Start of DATASET RECORDS

Lemma wp_DeleteTask req s : sound s -> scannable s ->
  (is_Some (docs s (gt_TaskID req)) -> no_glob (gt_TaskID req) = true) ->
  wp (DeleteTask ts req) (delete_post s req) s.
Proof.
  intros Hs Hscan Hglob. unfold DeleteTask. apply wp_bind, wp_header; [done|]. intros now s1 Hst1. wp_go.
  eapply wp_mono; [eapply wp_authorizeTask, stays_sound, Hst1|]. intros o s2 [Hst2 Ho].
  assert (H2 : stays s s2) by (by eapply stays_trans).
  destruct o as [[rsp|t]|]; [| |done]; cbn [wp_cont].
  { wp_go. left. by split. }
  destruct Ho as [Ht Ha]. rewrite (stays_task _ _ _ Hst1) in Ht. apply (access_stays _ _ _ _ Hst1) in Ha.
  apply wp_bind, wp_auth; [by eapply stays_sound|..]; intros r3 s3 Hst3 Hr3.
  { intros He. rewrite Hr3. wp_go. left. split; [by eapply stays_trans|done]. }
  intros Hm. rewrite Hr3. cbn [negb set_header rsp_Header]. apply (authorised_stays _ _ _ _ H2) in Hm.
  assert (H3 : stays s s3) by (by eapply stays_trans). wp_go.
  destruct (Z.eqb_spec (t_PercentComplete t) 100) as [Hp|Hp].
  - wp_go. eapply wp_mono; [apply wp_deleteCompletedTask; [by eapply stays_sound|by apply H3|]|].
    { by rewrite (stays_docs _ _ _ H3). }
    intros o s4 Hc. apply (completed_stays _ _ _ _ _ Hs H3) in Hc. destruct o as [[e|]|]; [| |by destruct Hc as (_ & _ & ?)]; wp_go.
    + apply wp_fail; [done|right; by left|]. intros rsp Hrsp _. right; left. by exists t, (Some e).
    + right; left. by exists t, None.
  - wp_go. eapply wp_mono; [apply wp_cancelTransaction; by eapply stays_sound|].
    intros o s4 Hc. apply (fun Hc => callback_stays _ _ _ s4 _ _ Hs H3 Hc) in Hc;
      [|apply stays_refl; eapply cancels_sound, Hc].
    destruct o as [[e|]|]; [| |by destruct Hc]; wp_go.
    + apply wp_fail; [done|right; by left|]. intros rsp Hrsp _. right; right. by exists t, (Some e).
    + pose proof (startedBody_spec t) as Hb. destruct (startedBody t) as [b|]; cbn [wp_cont].
      * destruct Hb as (r & link & ms & _ & ->). wp_go. right; right. exists t, None.
        split_and!; try done. by exists r, link, ms.
      * by exists t.
Qed.

(** ** The removal of old tasks *)

Definition expired (now endTime : Z) : bool := (timeToLeaveNano <? int64 (UnixNano now - UnixNano endTime))%Z.
(** An entry of the index for a task that had ended more than 24 hours before a reading of the clock. *)
Definition due s s' id : Prop := exists m e now,
  is_Some (v_index (shows s) !! m) /\ entry_parts m = Ok (e, id) /\ (instant s <= now <= instant s')%Z /\
  expired now e = true.
Definition entries_ok (z : zset) : Prop :=
  forall m, is_Some (z !! m) -> exists e id, entry_parts m = Ok (e, id) /\ no_glob id = true.

(** [s'] is a later state without some tasks that are due, and without their sub-tasks and entries. *)
Record purged s s' : Prop := {
  pu_becomes : becomes (shows s') s s';
  pu_docs : forall id', docs s' id' = docs s id' \/
    (docs s' id' = None /\ exists id, due s s' id /\ id' ∈ family s id);
  pu_index : forall m, v_index (shows s') !! m = v_index (shows s) !! m \/
    (v_index (shows s') !! m = None /\ exists id, due s s' id /\ HasSuffix m id = true);
  pu_events : v_events (shows s') = v_events (shows s);
  pu_threads : v_threads (shows s') = v_threads (shows s);
  pu_scan : scannable s -> scannable s';
}.

Lemma purged_stays s s' : stays s s' -> purged s s'.
Proof.
  intros Hst. pose proof (stays_view _ _ Hst) as [Hd Hi He Ht]. split.
  - eapply becomes_self, (st_becomes _ _ Hst).
  - intros id'. left. by apply Hd.
  - intros m. left. by rewrite Hi.
  - done.
  - done.
  - apply Hst.
Qed.
Lemma due_later s s1 s2 id : (instant s1 <= instant s2)%Z -> due s s1 id -> due s s2 id.
Proof. intros Hi (m & e & now & ? & ? & ? & ?). exists m, e, now. split_and!; [done|done|lia|lia|done]. Qed.
Lemma purged_task s s1 id : purged s s1 -> task_of s1 id = task_of s id \/ task_of s1 id = None.
Proof.
  intros Hp. destruct (pu_docs _ _ Hp id) as [Hd|[Hd _]]; [left; by apply task_of_docs|right; by apply task_of_none].
Qed.
Lemma purged_family s s1 id id' : purged s s1 -> id' ∈ family s1 id -> id' ∈ family s id.
Proof. intros Hp. unfold family. destruct (purged_task _ _ id Hp) as [-> | ->]; [done|set_solver]. Qed.
(** One more task that is due. *)
Lemma purged_cancels s s1 s2 id : purged s s1 -> cancels false s1 id s2 -> due s s2 id -> purged s s2.
Proof.
  intros Hp [c1 c2 c3 c4 c5 (l & Hl & Hin) c7] Hdue. pose proof (be_instant _ _ _ c1) as Hi.
  pose proof Hp as [p1 p2 p3 p4 p5 p6]. split; [by eapply becomes_trans|..].
  - intros id'.
    assert (Hkeep : docs s2 id' = docs s1 id' ->
      docs s2 id' = docs s id' \/ (docs s2 id' = None /\ exists id, due s s2 id /\ id' ∈ family s id)).
    { intros ->. destruct (p2 id') as [?|(? & id0 & ? & ?)]; [by left|right]. split; [done|]. exists id0.
      split; [by eapply due_later|done]. }
    destruct (decide (id' ∈ family s1 id)) as [Hf|Hn]; [|auto].
    destruct (c3 id') as [?|[Hnone|[? _]]]; [auto| |done]. right. split; [done|]. exists id. split; [done|].
    by eapply purged_family.
  - intros m. destruct (c4 m) as [->|[Hn Hsuf]].
    + destruct (p3 m) as [?|(? & id0 & ? & ?)]; [by left|right]. split; [done|]. exists id0.
      split; [by eapply due_later|done].
    + right. split; [done|]. by exists id.
  - by rewrite c5.
  - destruct l as [|th l]; [|by destruct (Hin th ltac:(left))]. by rewrite Hl, app_nil_r.
  - auto.
Qed.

End of DATASET RECORDS

● EXERCISE GOAL: Tell how many lines in the data hold the string "scannable". Only the number is wanted.

● OUTPUT OF THE TASK: 2